### Aim of the exercise:
Find the line containing "(** ** C2: the" in the listing below. Repeat it exactly, along with each following line up to and including the one containing "else ret children)".

### Source data:
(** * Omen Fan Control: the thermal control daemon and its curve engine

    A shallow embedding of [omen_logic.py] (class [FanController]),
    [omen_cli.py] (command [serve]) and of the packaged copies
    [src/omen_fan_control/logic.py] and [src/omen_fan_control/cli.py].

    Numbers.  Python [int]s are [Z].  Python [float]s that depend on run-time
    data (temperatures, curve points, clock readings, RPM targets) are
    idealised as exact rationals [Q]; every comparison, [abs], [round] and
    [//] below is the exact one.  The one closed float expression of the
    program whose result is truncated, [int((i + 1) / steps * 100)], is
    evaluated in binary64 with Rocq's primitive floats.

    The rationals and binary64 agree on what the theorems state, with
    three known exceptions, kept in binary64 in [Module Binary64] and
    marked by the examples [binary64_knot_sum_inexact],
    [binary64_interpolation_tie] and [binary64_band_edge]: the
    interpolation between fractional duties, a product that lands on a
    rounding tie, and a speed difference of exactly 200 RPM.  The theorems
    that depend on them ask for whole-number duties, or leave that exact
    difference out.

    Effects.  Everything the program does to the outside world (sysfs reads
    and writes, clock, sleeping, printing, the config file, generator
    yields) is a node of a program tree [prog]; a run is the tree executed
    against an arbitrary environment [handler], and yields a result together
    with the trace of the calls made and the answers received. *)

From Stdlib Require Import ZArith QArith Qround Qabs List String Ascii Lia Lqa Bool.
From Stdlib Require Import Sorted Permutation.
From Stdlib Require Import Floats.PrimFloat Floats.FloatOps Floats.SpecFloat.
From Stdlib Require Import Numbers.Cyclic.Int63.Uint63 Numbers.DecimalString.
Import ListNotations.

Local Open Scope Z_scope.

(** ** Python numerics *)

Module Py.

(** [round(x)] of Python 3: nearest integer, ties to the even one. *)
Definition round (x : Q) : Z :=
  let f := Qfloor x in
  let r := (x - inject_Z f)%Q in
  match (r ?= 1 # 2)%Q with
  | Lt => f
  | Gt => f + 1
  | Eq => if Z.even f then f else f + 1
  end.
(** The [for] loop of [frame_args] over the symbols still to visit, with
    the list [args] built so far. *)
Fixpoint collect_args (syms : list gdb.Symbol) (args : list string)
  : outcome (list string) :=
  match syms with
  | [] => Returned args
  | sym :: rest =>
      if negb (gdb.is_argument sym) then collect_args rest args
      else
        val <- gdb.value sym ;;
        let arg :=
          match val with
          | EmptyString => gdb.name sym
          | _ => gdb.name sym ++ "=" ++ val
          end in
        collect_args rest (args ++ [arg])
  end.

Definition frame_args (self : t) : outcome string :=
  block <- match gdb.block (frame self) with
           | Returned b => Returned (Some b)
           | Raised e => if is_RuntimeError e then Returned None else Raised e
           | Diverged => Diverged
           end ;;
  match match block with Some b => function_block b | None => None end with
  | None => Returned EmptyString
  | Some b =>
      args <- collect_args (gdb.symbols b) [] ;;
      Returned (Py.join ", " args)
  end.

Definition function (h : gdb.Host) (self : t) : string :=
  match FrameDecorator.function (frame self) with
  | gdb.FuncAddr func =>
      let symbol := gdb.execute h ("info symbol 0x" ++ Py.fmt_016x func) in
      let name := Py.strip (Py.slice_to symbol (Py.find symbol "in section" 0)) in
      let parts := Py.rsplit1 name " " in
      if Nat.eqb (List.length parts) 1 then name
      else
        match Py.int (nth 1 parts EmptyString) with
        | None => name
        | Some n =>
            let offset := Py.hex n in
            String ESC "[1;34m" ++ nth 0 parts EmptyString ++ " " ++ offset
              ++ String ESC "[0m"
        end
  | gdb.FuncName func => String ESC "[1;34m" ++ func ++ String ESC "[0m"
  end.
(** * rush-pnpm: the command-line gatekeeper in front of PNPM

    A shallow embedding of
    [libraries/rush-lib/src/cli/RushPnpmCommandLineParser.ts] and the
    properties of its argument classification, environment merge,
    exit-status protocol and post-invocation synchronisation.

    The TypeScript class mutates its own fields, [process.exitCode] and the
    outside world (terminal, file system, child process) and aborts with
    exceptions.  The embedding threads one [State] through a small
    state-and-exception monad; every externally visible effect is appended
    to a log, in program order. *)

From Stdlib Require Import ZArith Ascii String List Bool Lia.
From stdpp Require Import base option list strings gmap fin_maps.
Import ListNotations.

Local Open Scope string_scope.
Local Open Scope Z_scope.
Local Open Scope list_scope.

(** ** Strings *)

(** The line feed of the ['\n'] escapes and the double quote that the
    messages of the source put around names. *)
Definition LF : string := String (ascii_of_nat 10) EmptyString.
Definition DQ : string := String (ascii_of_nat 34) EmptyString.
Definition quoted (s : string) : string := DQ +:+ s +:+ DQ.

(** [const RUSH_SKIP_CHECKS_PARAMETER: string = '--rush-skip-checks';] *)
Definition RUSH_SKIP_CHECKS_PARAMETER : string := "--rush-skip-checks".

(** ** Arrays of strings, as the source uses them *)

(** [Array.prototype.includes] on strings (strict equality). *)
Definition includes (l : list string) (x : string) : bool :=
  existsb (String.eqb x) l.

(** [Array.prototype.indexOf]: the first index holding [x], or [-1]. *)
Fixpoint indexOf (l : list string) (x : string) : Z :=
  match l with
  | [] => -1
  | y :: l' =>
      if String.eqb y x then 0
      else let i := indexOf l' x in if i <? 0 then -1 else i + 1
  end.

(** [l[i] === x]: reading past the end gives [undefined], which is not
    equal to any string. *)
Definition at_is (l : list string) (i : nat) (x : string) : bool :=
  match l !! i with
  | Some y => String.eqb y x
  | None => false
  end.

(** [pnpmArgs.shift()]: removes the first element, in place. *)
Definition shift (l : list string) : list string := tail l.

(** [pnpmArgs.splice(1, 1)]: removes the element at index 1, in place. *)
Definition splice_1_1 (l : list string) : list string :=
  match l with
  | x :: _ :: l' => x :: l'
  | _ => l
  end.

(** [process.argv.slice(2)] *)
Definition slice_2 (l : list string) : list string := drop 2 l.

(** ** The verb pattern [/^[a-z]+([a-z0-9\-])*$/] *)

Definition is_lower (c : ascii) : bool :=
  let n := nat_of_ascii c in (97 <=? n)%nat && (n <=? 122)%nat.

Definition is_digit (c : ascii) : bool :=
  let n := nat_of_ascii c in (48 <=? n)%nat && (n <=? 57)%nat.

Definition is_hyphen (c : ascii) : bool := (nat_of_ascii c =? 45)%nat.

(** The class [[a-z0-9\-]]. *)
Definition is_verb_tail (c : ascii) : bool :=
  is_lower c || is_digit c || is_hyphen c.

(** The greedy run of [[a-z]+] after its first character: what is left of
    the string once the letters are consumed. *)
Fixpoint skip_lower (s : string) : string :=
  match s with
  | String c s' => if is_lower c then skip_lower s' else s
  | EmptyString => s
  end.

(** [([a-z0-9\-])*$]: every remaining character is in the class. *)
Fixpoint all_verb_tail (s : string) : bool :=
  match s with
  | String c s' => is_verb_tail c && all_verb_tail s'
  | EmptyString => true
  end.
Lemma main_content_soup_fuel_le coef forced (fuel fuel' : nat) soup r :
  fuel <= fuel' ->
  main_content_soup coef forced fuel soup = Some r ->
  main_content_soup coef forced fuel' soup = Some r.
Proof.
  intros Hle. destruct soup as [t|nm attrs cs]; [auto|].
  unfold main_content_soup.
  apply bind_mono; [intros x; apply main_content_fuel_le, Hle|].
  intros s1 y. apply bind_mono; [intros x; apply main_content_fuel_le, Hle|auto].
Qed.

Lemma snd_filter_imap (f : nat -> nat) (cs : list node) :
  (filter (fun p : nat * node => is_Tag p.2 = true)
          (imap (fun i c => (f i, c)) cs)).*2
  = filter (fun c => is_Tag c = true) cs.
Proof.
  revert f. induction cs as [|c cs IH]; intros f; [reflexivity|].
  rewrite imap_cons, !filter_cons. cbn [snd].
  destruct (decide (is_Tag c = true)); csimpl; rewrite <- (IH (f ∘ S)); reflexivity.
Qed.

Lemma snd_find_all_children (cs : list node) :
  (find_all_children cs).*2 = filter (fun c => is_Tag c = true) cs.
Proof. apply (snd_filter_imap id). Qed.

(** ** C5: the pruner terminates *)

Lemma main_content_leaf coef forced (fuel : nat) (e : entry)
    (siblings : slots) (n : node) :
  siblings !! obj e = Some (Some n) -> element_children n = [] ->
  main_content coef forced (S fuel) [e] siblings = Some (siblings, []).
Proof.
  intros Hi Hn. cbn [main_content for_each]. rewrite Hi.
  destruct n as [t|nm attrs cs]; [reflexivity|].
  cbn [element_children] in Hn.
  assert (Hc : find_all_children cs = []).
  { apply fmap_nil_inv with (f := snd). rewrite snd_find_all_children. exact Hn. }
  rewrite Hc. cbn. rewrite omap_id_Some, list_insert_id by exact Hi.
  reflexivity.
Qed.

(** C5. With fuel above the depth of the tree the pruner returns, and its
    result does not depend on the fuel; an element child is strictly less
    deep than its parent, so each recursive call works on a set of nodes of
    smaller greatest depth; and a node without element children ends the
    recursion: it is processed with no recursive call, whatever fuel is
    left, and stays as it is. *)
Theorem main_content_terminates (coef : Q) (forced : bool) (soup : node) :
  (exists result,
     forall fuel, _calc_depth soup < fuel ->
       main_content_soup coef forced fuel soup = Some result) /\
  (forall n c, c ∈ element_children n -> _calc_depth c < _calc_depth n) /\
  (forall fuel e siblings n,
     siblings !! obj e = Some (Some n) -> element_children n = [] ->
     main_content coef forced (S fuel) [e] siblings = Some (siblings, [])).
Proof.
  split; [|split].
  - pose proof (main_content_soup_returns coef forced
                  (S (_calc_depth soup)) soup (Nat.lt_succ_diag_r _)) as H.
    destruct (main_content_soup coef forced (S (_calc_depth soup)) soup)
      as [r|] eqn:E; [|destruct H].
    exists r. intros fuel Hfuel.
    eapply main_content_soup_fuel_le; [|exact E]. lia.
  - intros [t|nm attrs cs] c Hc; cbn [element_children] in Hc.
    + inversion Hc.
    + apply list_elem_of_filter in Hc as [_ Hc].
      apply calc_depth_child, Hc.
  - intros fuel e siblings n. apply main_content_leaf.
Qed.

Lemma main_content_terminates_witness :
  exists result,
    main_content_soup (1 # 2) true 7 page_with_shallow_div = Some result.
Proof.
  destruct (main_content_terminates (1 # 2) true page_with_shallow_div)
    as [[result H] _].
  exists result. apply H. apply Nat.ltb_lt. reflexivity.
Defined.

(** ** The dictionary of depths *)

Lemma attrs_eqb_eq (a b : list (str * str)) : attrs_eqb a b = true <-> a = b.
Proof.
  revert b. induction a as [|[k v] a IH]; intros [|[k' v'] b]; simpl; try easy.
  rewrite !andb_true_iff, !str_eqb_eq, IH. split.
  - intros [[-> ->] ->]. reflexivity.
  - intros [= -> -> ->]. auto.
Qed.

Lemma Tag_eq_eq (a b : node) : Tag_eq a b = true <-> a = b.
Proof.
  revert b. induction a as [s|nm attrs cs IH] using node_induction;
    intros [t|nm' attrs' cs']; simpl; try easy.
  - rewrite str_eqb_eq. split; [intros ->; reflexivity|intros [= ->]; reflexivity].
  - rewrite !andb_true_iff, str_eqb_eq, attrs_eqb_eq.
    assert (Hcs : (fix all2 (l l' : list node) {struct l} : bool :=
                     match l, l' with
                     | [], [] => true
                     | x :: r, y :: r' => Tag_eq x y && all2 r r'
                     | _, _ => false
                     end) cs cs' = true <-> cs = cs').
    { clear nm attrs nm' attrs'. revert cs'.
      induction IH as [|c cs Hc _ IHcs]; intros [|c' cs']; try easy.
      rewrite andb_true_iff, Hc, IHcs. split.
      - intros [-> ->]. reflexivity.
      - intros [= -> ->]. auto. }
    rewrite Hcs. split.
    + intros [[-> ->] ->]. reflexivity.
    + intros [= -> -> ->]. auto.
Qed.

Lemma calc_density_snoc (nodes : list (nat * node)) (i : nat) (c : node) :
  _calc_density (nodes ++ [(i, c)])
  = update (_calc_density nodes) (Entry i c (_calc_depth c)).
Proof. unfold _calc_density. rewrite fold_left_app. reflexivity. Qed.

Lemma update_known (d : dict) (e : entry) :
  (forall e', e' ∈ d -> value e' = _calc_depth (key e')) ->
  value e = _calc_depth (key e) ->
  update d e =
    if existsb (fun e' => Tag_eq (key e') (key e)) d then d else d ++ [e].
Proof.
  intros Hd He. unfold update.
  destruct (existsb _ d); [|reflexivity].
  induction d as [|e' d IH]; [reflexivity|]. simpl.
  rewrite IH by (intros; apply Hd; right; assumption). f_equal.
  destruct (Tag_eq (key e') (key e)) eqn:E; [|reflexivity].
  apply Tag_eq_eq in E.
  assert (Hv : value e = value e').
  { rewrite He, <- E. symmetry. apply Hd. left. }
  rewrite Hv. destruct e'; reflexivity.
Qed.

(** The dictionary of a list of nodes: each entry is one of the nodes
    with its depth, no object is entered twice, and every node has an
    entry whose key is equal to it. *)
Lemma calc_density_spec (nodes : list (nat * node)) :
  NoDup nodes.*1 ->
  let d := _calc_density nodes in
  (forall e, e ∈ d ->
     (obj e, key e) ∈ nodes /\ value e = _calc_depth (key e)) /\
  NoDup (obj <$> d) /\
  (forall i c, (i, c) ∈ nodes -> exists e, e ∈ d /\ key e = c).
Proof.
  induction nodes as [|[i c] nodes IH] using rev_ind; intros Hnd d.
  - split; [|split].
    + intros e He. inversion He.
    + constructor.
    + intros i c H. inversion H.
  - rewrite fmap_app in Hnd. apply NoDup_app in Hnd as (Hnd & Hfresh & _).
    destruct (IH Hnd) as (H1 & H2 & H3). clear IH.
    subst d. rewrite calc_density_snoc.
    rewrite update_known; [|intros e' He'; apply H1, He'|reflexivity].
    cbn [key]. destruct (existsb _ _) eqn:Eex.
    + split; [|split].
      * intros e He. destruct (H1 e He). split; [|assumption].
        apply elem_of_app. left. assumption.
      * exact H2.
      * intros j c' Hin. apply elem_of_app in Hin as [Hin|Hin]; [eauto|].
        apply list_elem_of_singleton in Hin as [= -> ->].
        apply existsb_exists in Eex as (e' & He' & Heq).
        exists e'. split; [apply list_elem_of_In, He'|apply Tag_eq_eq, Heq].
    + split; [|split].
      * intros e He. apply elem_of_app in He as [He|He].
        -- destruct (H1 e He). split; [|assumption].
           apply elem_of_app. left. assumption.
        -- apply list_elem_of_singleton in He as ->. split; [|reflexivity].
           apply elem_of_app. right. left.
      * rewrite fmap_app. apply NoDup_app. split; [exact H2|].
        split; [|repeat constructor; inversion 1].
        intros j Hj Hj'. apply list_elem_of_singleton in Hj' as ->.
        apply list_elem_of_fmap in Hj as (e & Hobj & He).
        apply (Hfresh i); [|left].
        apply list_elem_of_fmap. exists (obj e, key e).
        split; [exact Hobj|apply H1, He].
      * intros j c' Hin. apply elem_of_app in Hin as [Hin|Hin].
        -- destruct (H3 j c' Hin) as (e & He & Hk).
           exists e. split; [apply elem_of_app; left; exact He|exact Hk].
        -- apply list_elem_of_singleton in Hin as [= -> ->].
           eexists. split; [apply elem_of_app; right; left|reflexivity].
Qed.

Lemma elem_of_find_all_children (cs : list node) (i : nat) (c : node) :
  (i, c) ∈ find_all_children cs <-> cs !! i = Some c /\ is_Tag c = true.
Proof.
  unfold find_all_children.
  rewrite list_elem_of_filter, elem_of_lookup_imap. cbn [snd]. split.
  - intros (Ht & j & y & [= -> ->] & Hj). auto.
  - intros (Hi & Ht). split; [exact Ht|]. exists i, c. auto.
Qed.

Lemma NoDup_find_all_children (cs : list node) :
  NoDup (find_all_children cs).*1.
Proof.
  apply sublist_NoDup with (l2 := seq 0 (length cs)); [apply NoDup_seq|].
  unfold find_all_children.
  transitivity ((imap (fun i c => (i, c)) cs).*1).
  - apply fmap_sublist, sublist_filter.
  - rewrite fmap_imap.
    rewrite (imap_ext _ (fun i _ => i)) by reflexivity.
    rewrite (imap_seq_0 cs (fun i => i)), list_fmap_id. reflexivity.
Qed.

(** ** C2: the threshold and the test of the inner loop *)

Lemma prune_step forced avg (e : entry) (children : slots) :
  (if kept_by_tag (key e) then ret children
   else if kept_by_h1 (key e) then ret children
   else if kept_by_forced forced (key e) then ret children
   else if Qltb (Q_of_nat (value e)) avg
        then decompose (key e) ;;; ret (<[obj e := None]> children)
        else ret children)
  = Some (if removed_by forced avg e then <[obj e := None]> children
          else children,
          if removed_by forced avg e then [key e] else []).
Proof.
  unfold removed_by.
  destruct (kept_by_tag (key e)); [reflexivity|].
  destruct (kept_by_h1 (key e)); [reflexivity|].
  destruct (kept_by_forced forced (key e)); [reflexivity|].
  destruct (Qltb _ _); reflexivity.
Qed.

### Answer:
(** ** C2: the threshold and the test of the inner loop *)

Lemma prune_step forced avg (e : entry) (children : slots) :
  (if kept_by_tag (key e) then ret children
   else if kept_by_h1 (key e) then ret children
   else if kept_by_forced forced (key e) then ret children
   else if Qltb (Q_of_nat (value e)) avg
        then decompose (key e) ;;; ret (<[obj e := None]> children)
        else ret children)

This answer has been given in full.